** TASK GOAL **
Your task is to copy the stretch of lines in the records below that begins with the line containing "(** ** Scanning *)" and ends with the line containing "intros Hf. unfold", exactly as written, with nothing added.

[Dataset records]
(* ===== verification/CdmaRoundTrip.v ===== *)
(** The round trip of CDMA messages: the octets [EncodeMsg] makes of a
    point-to-point SUBMIT message decode to what the message transmits. *)

From stdpp Require Import base tactics option list list_numbers.
From Stdlib Require Import ZArith Lia Bool.
From coqutil Require Import Datatypes.RecordSettersUsingExistingGetters.
From S2P Require Import Prelude PduBuffer BitStream BitBuffer GsmTypes TextCoder GsmCommonUtils SmsCommonUtils GsmParamCodec GsmUserData GsmTpdu CdmaTypes CdmaSubParameter CdmaTeleservice CdmaTransport CdmaSafety CdmaFields CdmaUserData.
Open Scope Z_scope.
Open Scope sms_scope.

(** ** References that read what was written *)

Record lawful {R T} (l : lens R T) : Prop := {
  get_put : forall r t, lget l (lput l t r) = t;
  put_put : forall r t u, lput l t (lput l u r) = lput l t r;
}.
Lemma member_lawful {R S T} (l : lens R S) (k : lens S T) : lawful l -> lawful k -> lawful (member l k).
Proof.
  intros [Hg Hp] [Hg' Hp']. split; intros; cbn; [by rewrite Hg|]. by rewrite Hp, Hg, Hp'.
Qed.
Lemma whole_lawful {R} : lawful (@whole R).
Proof. by split. Qed.
Lemma member_put {R S T} (l : lens R S) (k : lens S T) s v r : lawful l -> lput (member l k) v (lput l s r) = lput l (lput k v s) r.
Proof. intros [Hg Hp]. cbn. by rewrite Hg, Hp. Qed.
Lemma member_get {R S T} (l : lens R S) (k : lens S T) s r : lawful l -> lget (member l k) (lput l s r) = lget k s.
Proof. intros [Hg Hp]. cbn. by rewrite Hg. Qed.

Lemma absorbs_ret {T} (t : T) : absorbs (ret tt) t [] t.
Proof. intros pre post _ _ _. by rewrite app_nil_r. Qed.
Lemma absorbs_bind {T} (m : obj T unit) k t x t' y t'' : Forall is_u8 x -> Forall is_u8 y ->
  absorbs m t x t' -> absorbs k t' y t'' -> absorbs (m;; k) t (x ++ y) t''.
Proof.
  intros Hx Hy Hm Hk pre post Hp Hq Hl. rewrite zlength_app in Hl. rewrite <- app_assoc.
  rewrite (bind_Ret _ _ _ _ _ (Hm pre (y ++ post) Hp ltac:(by apply Forall_app) ltac:(rewrite zlength_app; lia))).
  rewrite (Hk (pre ++ x) post); [by rewrite <- app_assoc|by apply Forall_app|done|rewrite zlength_app; lia].
Qed.
Lemma absorbs_through {R T} (l : lens R T) (m : obj T unit) r x t' : absorbs m (lget l r) x t' -> absorbs (through l m) r x (lput l t' r).
Proof. intros Hm pre post Hp Hq Hl. by apply through_run, Hm. Qed.
Lemma absorbs_read_to {R T} (l : lens R T) (m : M SmsPduBuffer T) r x v :
  (forall pre post, Forall is_u8 pre -> Forall is_u8 post -> zlength pre + zlength x + zlength post <= 256 ->
    m (buf_at pre (x ++ post)) = (Ret v, buf_at (pre ++ x) post)) ->
  absorbs (read_to l m) r x (lput l v r).
Proof. intros Hm pre post Hp Hq Hl. unfold read_to. by rewrite (bind_Ret _ _ _ _ _ (pdu_run _ _ r _ _ (Hm pre post Hp Hq Hl))). Qed.

(** ** Scanning *)

Lemma SetIndex_at pre mid post : fits (pre ++ mid) post ->
  SetIndex (zlength pre) (buf_at (pre ++ mid) post) = (Ret tt, buf_at pre (mid ++ post)).
Proof.
  intros Hf. unfold SetIndex, inspect. cbn [bitIndex_ length_ buf_at Z.eqb negb]. unfold fits in Hf. rewrite zlength_app in *.
  pose proof (zlength_nonneg mid). pose proof (zlength_nonneg post). rewrite (proj2 (Z.ltb_ge _ _)) by lia.
  unfold modify, set_index, buf_at. cbn. rewrite <- app_assoc, !zlength_app. do 2 f_equal. lia.
Qed.
(** [ScanLoop] over all records of a buffer. *)
Definition scans {R P} (n : nat) (make : Z -> obj R (option P)) (bytes : list Z) (r : R) (ps : list P) (r' : R) : Prop :=
  forall pre, Forall is_u8 pre -> Forall is_u8 bytes -> zlength pre + zlength bytes <= 256 ->
  ScanLoop n make (buf_at pre bytes, r) = (Ret ps, (buf_at (pre ++ bytes) [], r')).
Lemma scans_nil {R P} n (make : Z -> obj R (option P)) r : scans n make [] r [] r.
Proof.
  intros pre _ _ _. rewrite app_nil_r. destruct n as [|n]; cbn [ScanLoop]; [done|].
  by rewrite (bind_Ret _ _ _ _ _ (attempt_Fail _ _ _ (pdu_run _ _ r _ _ (ReadByte_end pre)))).
Qed.
Lemma scans_cons {R P} n (make : Z -> obj R (option P)) id body bytes r p r' ps r'' :
  (forall pre, Forall is_u8 pre -> Forall is_u8 (tlv id body ++ bytes) -> zlength pre + zlength (tlv id body ++ bytes) <= 256 ->
    make id (buf_at (pre ++ [id; zlength body]) (body ++ bytes), r) = (Ret (Some p), (buf_at (pre ++ [id; zlength body]) (body ++ bytes), r'))) ->
  scans n make bytes r' ps r'' -> scans (S n) make (tlv id body ++ bytes) r (p :: ps) r''.
Proof.
  intros Hm Hs pre Hp Hb Hl. specialize (Hm pre Hp Hb Hl). unfold tlv in *. cbn [app] in *. rewrite !zlength_cons, zlength_app in Hl.
  apply Forall_cons in Hb as [Hid Hb]. apply Forall_cons in Hb as [Hlen Hb]. apply Forall_app in Hb as [Hbody Hb].
  pose proof (zlength_nonneg bytes). pose proof (zlength_nonneg body). pose proof (zlength_nonneg pre). cbn [ScanLoop].
  rewrite (bind_Ret _ _ _ _ _ (attempt_Ret _ _ _ _ (pdu_run _ _ r _ _ (ReadByte_at pre (zlength body :: body ++ bytes) id ltac:(unfold fits; zlen))))).
  rewrite (bind_Ret _ _ _ _ _ (attempt_Ret _ _ _ _ (pdu_run _ _ r _ _ (ReadByte_at (pre ++ [id]) (body ++ bytes) (zlength body) ltac:(unfold fits; zlen))))).
  rewrite <- app_assoc. cbn [app]. rewrite (bind_Ret _ _ _ _ _ Hm).
  assert (zlength (pre ++ [id; zlength body]) = zlength pre + 2) as El by zlen.
  pose proof (MoveForward_at (zlength body) (pre ++ [id; zlength body]) body bytes eq_refl ltac:(unfold fits; rewrite El, zlength_app; lia)) as Hmv.
  rewrite (bind_Ret _ _ _ _ _ (pdu_run _ _ r' _ _ (ignore_Ret _ _ _ _ Hmv))).
  rewrite (bind_Ret _ _ _ _ _ (Hs ((pre ++ [id; zlength body]) ++ body) ltac:(repeat (apply Forall_app; split); try done; repeat (apply Forall_cons; split; [done|]); constructor) Hb
    ltac:(rewrite zlength_app; lia))). unfold ret. do 2 f_equal. by rewrite <- !app_assoc.
Qed.

(** ** What a SUBMIT transmits *)

Definition if_sent (b : bool) (x : list Z) : list (list Z) := if b then [x] else [].
Definition defer_octets (p : SmsValPeriod) : list (list Z) :=
  if vp_format p =? FORMAT_RELATIVE then [tlv DEFERRED_DELIVERY_TIME_RELATIVE [year (vp_time p)]]
  else if vp_format p =? FORMAT_ABSOLUTE then [time_octets DEFERRED_DELIVERY_TIME_ABSOLUTE (vp_time p)]
  else [].
Definition any_reply (o : SmsReplyOption) : bool := ro_userAck o || ro_dak o || ro_readAck o || ro_report o.
(** The sub-parameters in the order they are sent. *)
Definition submit_records (t : Z) (hs : list SmsUDH) (cs : list Z) (s : TeleserviceSubmit) : list (list Z) :=
  [msgId_octets MSG_SUBMIT (cs_msgId s); text_octets t hs cs] ++ defer_octets (cs_deferValPeriod s) ++
  if_sent (cs_priority s <=? PRIORITY_EMERGENCY) (two_bits PRIORITY_INDICATOR (cs_priority s)) ++
  if_sent (any_reply (cs_replyOpt s)) (reply_octets (cs_replyOpt s)) ++
  if_sent (0 <? ta_addrLen (cs_callbackNumber s)) (callback_octets (cs_callbackNumber s)).
Definition submit_octets (t : Z) (hs : list SmsUDH) (cs : list Z) (s : TeleserviceSubmit) : list Z := mjoin (submit_records t hs cs s).
(** The fields, in range. *)
Record submit_sendable (t : Z) (hs : list SmsUDH) (cs : list Z) (s : TeleserviceSubmit) : Prop := {
  send_msgId : is_u16 (tm_msgId (cs_msgId s));
  send_headerInd : tm_headerInd (cs_msgId s) = has_headers hs;
  send_text : text_ok t hs cs;
  send_data : cs_userData s = text_data t hs cs;
  send_defer : if vp_format (cs_deferValPeriod s) =? FORMAT_RELATIVE then is_u8 (year (vp_time (cs_deferValPeriod s)))
    else vp_format (cs_deferValPeriod s) = FORMAT_ABSOLUTE -> time_ok (vp_time (cs_deferValPeriod s));
  send_priority : 0 <= cs_priority s;
  send_callback : 0 < ta_addrLen (cs_callbackNumber s) -> callback_ok (cs_callbackNumber s);
}.
(** The message without what no parameter carries. *)
Definition sent_defer (p : SmsValPeriod) : SmsValPeriod :=
  if vp_format p =? FORMAT_RELATIVE then {| vp_format := FORMAT_RELATIVE; vp_time := zero_abs <| year := year (vp_time p) |> |}
  else if vp_format p =? FORMAT_ABSOLUTE then {| vp_format := FORMAT_ABSOLUTE; vp_time := (vp_time p) <| timeZone := 0 |> |}
  else zero_period.
Definition sent_submit (s : TeleserviceSubmit) : TeleserviceSubmit :=
  zero_submit <| cs_msgId := cs_msgId s |> <| cs_userData := cs_userData s |>
    <| cs_deferValPeriod := sent_defer (cs_deferValPeriod s) |>
    <| cs_priority := if cs_priority s <=? PRIORITY_EMERGENCY then cs_priority s else PRIORITY_RESERVED |>
    <| cs_replyOpt := cs_replyOpt s |>
    <| cs_callbackNumber := if 0 <? ta_addrLen (cs_callbackNumber s) then cs_callbackNumber s else zero_addr |>.

Lemma tlv_u8 id bits : is_u8 id -> zlength (bit_octets bits) < 256 -> Forall is_u8 (tlv id (bit_octets bits)).
Proof.
  intros Hi Hl. apply Forall_cons; split; [done|]. apply Forall_cons; split; [|apply bit_octets_u8].
  split; [apply zlength_nonneg|done].
Qed.
Lemma tlv_small id (body : list Z) n : zlength (tlv id body) <= n -> zlength body <= n - 2.
Proof. unfold tlv. rewrite !zlength_cons. lia. Qed.
Lemma cdma_time_octets_u8 id t : is_u8 id -> Forall is_u8 (time_octets id t).
Proof.
  intros Hi. pose proof EncodeBCD_u8 as Hu. unfold time_octets, tlv. apply Forall_cons; split; [done|]. apply Forall_cons; split; [done|].
  cbn [fmap list_fmap]. repeat (apply Forall_cons; split; [done|]). constructor.
Qed.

** ANSWER TO THE PROBLEM **
(** ** Scanning *)

Lemma SetIndex_at pre mid post : fits (pre ++ mid) post ->
  SetIndex (zlength pre) (buf_at (pre ++ mid) post) = (Ret tt, buf_at pre (mid ++ post)).
Proof.
  intros Hf. unfold SetIndex, inspect. cbn [bitIndex_ length_ buf_at Z.eqb negb]. unfold fits in Hf. rewrite zlength_app in *.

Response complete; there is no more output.